European Free Jazz - American Influence

American Influence

The free jazz movement, also known as Avant-Garde jazz began in the United States of America in the 1960s as a reaction to the popular subgenres of Jazz music such as Bebop, Swing and Big Band arranged music. Although the roots of free jazz music are based in the United States, it did not receive mainstream popularity nor did it achieve significant commercial success until much later. Rather it was viewed as a musical, political and social backlash to the structure of jazz music and of American society at the time. "For some performers the style was loosely linked to the Black Power movement in the USA, partly because of the radical political outlook of some of its practitioners and advocates (e.g., Archie Shepp and LeRoi Jones – later known as Amiri Baraka) and partly owing to the explosive, expressionistic nature of the music itself". Due to the lack of commercial success of the free jazz music as well as the racial issues, like the Civil Rights movement in America, many American free jazz musicians began touring the European continent, playing and spreading their new avant-garde style throughout Europe. Jazz musicians like Ornette Colman, Albert Aylar, Don Cherry, Bud Powell, Don Byas amongst others traveled and performed extensively throughout Europe. In contrast to the lack of commercial success in America, many American free jazz musicians experienced both commercial success as well as societal acceptance amongst the European community. This acceptance led many of the innovators of this genre of music to travel extensively throughout Europe, and in some cases, to stay in various European countries for extended periods of time. "A number of jazz musicians migrated to other parts of the world, where they received an opposite response, being considered the ultimate expression of high culture. Thus, many of them remained in exile, and they enjoyed unparalleled success in France, Germany, Japan, Scandinavia, and the Netherlands after the world wars".

While much of the general public in America believed this style of music to be structure-less, provocative and ridiculous, many European listeners enjoyed the "dissonant and seemingly chaotic music". Many Europeans viewed "'Free Jazz' as the descriptor most used by the media on both sides of the Atlantic for a musical movement that ignited like a flare in the African-American… and Western European…jazz communities.
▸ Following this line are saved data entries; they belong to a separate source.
(* ===== verification/ElfTheorems.v ===== *)
(** * What the loader promises

    Theorems about the ELF loader and linker of kernel/process.c, and a small program on a
    disk to try them on. *)

From S2P Require Import Prelude Runtime Heap HeapFacts Interfaces RamDisk Filesystem FsTheorems Vm Process Descriptors Ipc FileCalls MemCalls Elf ElfLoader Tasks Syscalls ProcessTable ProcessTheorems TlsLayout SymbolLookup LoaderFrame ElfFacts.

(** ** A program *)

Definition tiny_base : Z := 0x40001000.

(** An executable with one segment of code: a header, a program header and three bytes. *)
Definition tiny_elf : list Z :=
  [0x7F; 69; 76; 70; 2; 1] ++ replicate 10 0 ++ le 2 2 ++ le 2 0x3E ++ le 4 1 ++ le 8 (tiny_base + 120) ++ le 8 64 ++ le 8 0 ++
  le 4 0 ++ le 2 64 ++ le 2 56 ++ le 2 1 ++ le 2 0 ++ le 2 0 ++ le 2 0 ++
  le 4 1 ++ le 4 5 ++ le 8 0 ++ le 8 tiny_base ++ le 8 0 ++ le 8 123 ++ le 8 123 ++ le 8 4096 ++ [1; 2; 3].

Definition tiny_kernel : DeskKernel := set_k_fs (fs_write path_a tiny_elf empty_fs).2 desk.

(** Its file is loaded into a new address space. *)
Definition tiny_space : Z * DeskKernel := address_space_create tiny_kernel.
Definition tiny_program : option (MappedObject * list ElfLoadedObject) * DeskKernel := load_program tiny_space.1 path_a tiny_space.2.
Definition tiny_mapped : MappedObject :=
  match tiny_program.1 with Some (m, _) => m | None => mkMappedObject zero_object 0 0 [] end.
Definition tiny_needed : option (list ElfLoadedObject) * DeskKernel :=
  load_needed_objects (Z.to_nat ELF_MAX_OBJECTS) tiny_space.1 [mo_object tiny_mapped] 0 0 tiny_program.2.

(** The image starts at its entry, and its code is in memory. *)
Example tiny_loads : let '(image, k) := load_elf_image tiny_space.1 path_a tiny_space.2 in
  (at_index 0 (default [] (li_context <$> image)) CONTEXT_RIP, reader tiny_space.1 k (tiny_base + 120) 3) = (tiny_base + 120, Some [1; 2; 3]).
Proof. by vm_compute. Qed.

(** ** Objects *)

(** [C20] Whatever the files contain: when the loader has mapped a program, whose name is a string without zeros,
    and everything it needs, there are at most 128 objects with different names (a file that names an
    interpreter is refused as an interpreter, so a program is never its own), the program starts inside
    the range for programs, and every object has a name of at most 95 characters, at most 64 dependencies,
    at most 16 segments of whole pages inside that range, and a block of thread-local storage with a power of two
    of at most one page as its alignment, whose initial image is not longer than the block and lies in the range. *)
Theorem program_objects_bounded {D H} `{!BlockDevice D} `{!Allocator H} pointer name (k : @Kernel D H) m objects k1 all k2 :
  Forall (fun c => c <> 0) name -> load_program pointer name k = (Some (m, objects), k1) ->
  load_needed_objects (Z.to_nat ELF_MAX_OBJECTS) pointer objects 0 0 k1 = (Some all, k2) ->
  VM_USER_BASE <= mo_entry m < VM_USER_LOAD_LIMIT /\ objects `prefix_of` all /\
  (length all <= Z.to_nat ELF_MAX_OBJECTS)%nat /\ NoDup (eo_name <$> all) /\ Forall object_ok all.
Proof.
  intros H0 Hp Hl. destruct (load_program_ok _ _ _ _ _ _ H0 Hp) as [Hok [He1 He2]].
  destruct (load_needed_objects_ok _ _ _ _ _ _ _ _ Hok Hl) as [(H3 & H4 & H5) H6]. by split_and!.
Qed.

Lemma tiny_program_runs :
  load_program tiny_space.1 path_a tiny_space.2 = (Some (tiny_mapped, [mo_object tiny_mapped]), tiny_program.2).
Proof. apply pair_fst. by vm_compute. Qed.

Lemma tiny_needed_runs :
  load_needed_objects (Z.to_nat ELF_MAX_OBJECTS) tiny_space.1 [mo_object tiny_mapped] 0 0 tiny_program.2 =
  (Some [mo_object tiny_mapped], tiny_needed.2).
Proof. apply pair_fst. by vm_compute. Qed.

Lemma path_a_string : Forall (fun c => c <> 0) path_a.
Proof. by repeat constructor. Qed.

Lemma program_objects_bounded_witness : VM_USER_BASE <= mo_entry tiny_mapped < VM_USER_LOAD_LIMIT.
Proof.
  exact (proj1 (program_objects_bounded _ _ _ _ _ _ _ _ path_a_string tiny_program_runs tiny_needed_runs)).
Defined.

(** ** Programs that cannot be loaded *)

(** [C19] A failed [execve] does no harm: when the new program cannot be loaded, for whatever reason,
    the process table, every address space, every descriptor, pipe, socket, timer and memory file, the tables
    of the file system and the saved registers are what they were, and the half-filled address space is gone. *)
Theorem exec_failure_harmless {D H} `{!BlockDevice D} `{!Allocator H} slot name (k k' : @Kernel D H) :
  k_spaces k !! (address_space_create k).1 = None ->
  replace_current_image slot name k = (false, k') -> bystanders k' = bystanders k /\ k_spaces k' = k_spaces k.
Proof. intros Hn E. by eapply replace_fails. Qed.

(** The same program with a segment that is longer than the file. *)
Definition broken_elf : list Z := blit 96 (le 8 4096) tiny_elf.

Definition broken_kernel : DeskKernel := set_k_fs (fs_write path_a broken_elf empty_fs).2 desk.

Lemma broken_replace : replace_current_image 0 path_a broken_kernel = (false, (replace_current_image 0 path_a broken_kernel).2).
Proof. apply pair_fst. by vm_compute. Qed.

Lemma broken_fresh : k_spaces broken_kernel !! (address_space_create broken_kernel).1 = None.
Proof. by vm_compute. Qed.

Lemma exec_failure_harmless_witness : k_spaces (replace_current_image 0 path_a broken_kernel).2 = k_spaces broken_kernel.
Proof. exact (proj2 (exec_failure_harmless 0 path_a broken_kernel _ broken_fresh broken_replace)). Defined.

(** ** Thread-local storage *)

(** [C22] The layout of thread-local storage: for at most 128 objects the loader either finds a
    size and a place for every block, such that the size is at most 16 MB, no two blocks overlap, every block
    lies below the thread pointer, has the alignment its object asks for in any mapping that starts on a page, modules have the
    numbers 1, 2, ... in order, and the table of modules has the address of every block;
    or the blocks, with a page for alignment, are larger than 16 MB. *)
Theorem tls_layout_correct objects : (length objects <= Z.to_nat ELF_MAX_OBJECTS)%nat -> Forall tls_ok objects -> Forall no_module objects ->
  match layout_static_tls objects with
  | Some (l, size) => layout_ok objects l size /\ forall thread_pointer, exists dtv,
      dtv_entries l thread_pointer (replicate (Z.to_nat ELF_TLS_DTV_ENTRIES) 0) 0 =
        Some (dtv, Z.of_nat (length (filter (fun o => has_tls o = true) l))) /\
      forall i o, l !! i = Some o -> has_tls o = true -> dtv !! Z.to_nat (eo_tls_module_id o) = Some (u64 (thread_pointer - eo_tls_offset o))
  | None => ELF_TLS_MAX_SIZE < tls_demand objects + VM_PAGE_SIZE
  end.
Proof.
  intros Hn Ht Hm. pose proof (layout_static_tls_ok objects Ht) as HL. destruct (layout_static_tls objects) as [[l size]|]; [|done].
  split; [done|]. intros tp. by eapply dtv_entries_ok.
Qed.

(** Objects with 10 bytes aligned to 8, without storage, and with 100 bytes aligned to 64. *)
Definition tls_object (size alignment : Z) : ElfLoadedObject := set_eo_tls_memory_size size (set_eo_tls_alignment alignment zero_object).
Definition tls_objects : list ElfLoadedObject := [tls_object 10 8; zero_object; tls_object 100 64].

Lemma tls_objects_ok : Forall tls_ok tls_objects /\ Forall no_module tls_objects.
Proof.
  split; [|by repeat constructor].
  apply Forall_cons_2; [split; [done|right; by exists 3]|]. apply Forall_cons_2; [split; [done|by left]|].
  apply Forall_cons_2; [split; [done|right; by exists 6]|]. constructor.
Qed.

Lemma tls_layout_correct_witness :
  exists l, layout_static_tls tls_objects = Some (l, 128) /\ eo_tls_offset <$> l = [16; 0; 128] /\ layout_ok tls_objects l 128.
Proof.
  pose proof (tls_layout_correct tls_objects (proj1 (Nat.leb_le 3 (Z.to_nat ELF_MAX_OBJECTS)) eq_refl) (proj1 tls_objects_ok) (proj2 tls_objects_ok)) as HL.
  remember (layout_static_tls tls_objects) as r eqn:Er. vm_compute in Er. subst r. destruct HL as [HL _].
  eexists. split_and!; [reflexivity|reflexivity|exact HL].
Defined.

(** ** Symbols *)

(** [C21] Looking a symbol up by hash finds what a search through all symbols finds: the loader accepts
    the hash table of an object, counts its symbols, and afterwards [find_symbol_in_object], which goes through the
    filter, one bucket and one chain, has for every name and version the result of the linear
    search that it uses for objects without such a table. *)
Theorem gnu_lookup_correct rd object address h0 h1 h2 h3 names version :
  let count := h1 + Z.of_nat (length names) in
  let o := hashed_object object address h0 h1 h2 h3 count in
  rd address 16%nat = Some (le 4 h0 ++ le 4 h1 ++ le 4 h2 ++ le 4 h3) ->
  0 < h0 <= ELF_MAX_SYMBOLS -> 0 < h2 <= ELF_MAX_SYMBOLS -> 0 <= h3 < 32 -> count <= ELF_MAX_SYMBOLS ->
  0 <= address -> address + 16 + h2 * 8 + h0 * 4 < 2 ^ 64 -> eo_symbol_count object < count ->
  gnu_table rd o names version ->
  parse_gnu_hash rd object address = Some o /\
  forall name, find_symbol_in_object rd o name version = search_table rd (Z.to_nat (count - 1)) o name version 1.
Proof.
  intros count o Hrd H0 H2 H3 Hc Ha Hb Hcount GT. split; [by eapply parse_gnu_hash_ok|].
  intros name. exact (find_symbol_table rd o names version GT name).
Qed.

(** The image of a library with an undefined symbol and the functions f and g: the hash table, the
    symbols and the strings. *)
Definition lib_symbol (name info section value : Z) : list Z := le 4 name ++ le 1 info ++ [0] ++ le 2 section ++ le 8 value ++ le 8 0.

Definition lib_image : list Z :=
  (le 4 1 ++ le 4 2 ++ le 4 1 ++ le 4 5) ++ replicate 8 255 ++ le 4 2 ++
  le 4 177674 ++ le 4 177677 ++ le 4 0 ++
  lib_symbol 0 0 0 0 ++ lib_symbol 1 16 0 0 ++ lib_symbol 1 18 1 0x100 ++ lib_symbol 3 18 1 0x200 ++ [0; 102; 0; 103; 0].

Definition lib_rd (address : Z) (size : nat) : option (list Z) :=
  if (4096 <=? address) && (address + Z.of_nat size <=? 4096 + Z.of_nat (length lib_image))
  then Some (slice (Z.to_nat (address - 4096)) size lib_image) else None.

Definition lib_object : ElfLoadedObject :=
  set_eo_symbol_table (4096 + 40) (set_eo_string_table (4096 + 136) (set_eo_string_size 5 (set_eo_bias 4096 zero_object))).

Definition lib_hashed : ElfLoadedObject := hashed_object lib_object 4096 1 2 1 5 4.

Lemma lib_names i x : [[102]; [103]] !! i = Some x -> i = 0%nat /\ x = [102] \/ i = 1%nat /\ x = [103].
Proof. destruct i as [|[|i]]; cbn; intros [= <-]; auto. Qed.

Lemma lib_table : gnu_table lib_rd lib_hashed [[102]; [103]] [].
Proof.
  split; try done.
  - intros i j x y _ _ _. change (gnu_symbol_hash x mod 1 <= gnu_symbol_hash y mod 1). by rewrite !Z.mod_1_r.
  - intros i x [[-> ->]|[-> ->]]%lib_names; eexists; by vm_compute.
  - intros b Hb. change (0 <= b < 1) in Hb. replace b with 0 by lia. right. exists 0%nat, [102]. by split_and!; [vm_compute..|lia].
  - intros b Hb. change (0 <= b < 1) in Hb. replace b with 0 by lia. exists (2 ^ 64 - 1). split; [by vm_compute|].
    intros x [i [[_ ->]|[_ ->]]%lib_names]%list_elem_of_lookup_1 _; by vm_compute.
  - intros i x [[-> ->]|[-> ->]]%lib_names; [exists (mkSymbol 1 18 1 0x100)|exists (mkSymbol 3 18 1 0x200)]; by vm_compute.
  - intros i x [[-> ->]|[-> ->]]%lib_names; exists true; by vm_compute.
  - intros i Hi. change (1 <= i < 2) in Hi. replace i with 1 by lia. exists (mkSymbol 1 16 0 0). by split; [vm_compute|left].
Qed.

Lemma gnu_lookup_correct_witness :
  parse_gnu_hash lib_rd lib_object 4096 = Some lib_hashed /\
  find_symbol_in_object lib_rd lib_hashed [103] [] = search_table lib_rd 3 lib_hashed [103] [] 1 /\
  search_table lib_rd 3 lib_hashed [103] [] 1 = Some (Some (4096 + 0x200, 3)).
Proof.
  destruct (gnu_lookup_correct lib_rd lib_object 4096 1 2 1 5 [[102]; [103]] []) as [Hp Hf];
    [done|unfold ELF_MAX_SYMBOLS; cbn; lia..|exact lib_table|].
  split; [exact Hp|]. split; [exact (Hf [103])|by vm_compute].
Defined.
The social context in both cases included a reaction by musicians against a mainstream jazz culture they felt to be colluding with an oppressive Western hegemony that was intrinsically racist, historically imperialistic and exploitive, venally decadent and vicious as its power was challenged". Due in part to the provocative nature of the music as well as the freedom it granted both the musician and the listener, many Europeans associated the backlash toward American society conveyed in free jazz with the counter-culture and anti-imperialist movements in Europe during the late 1960s.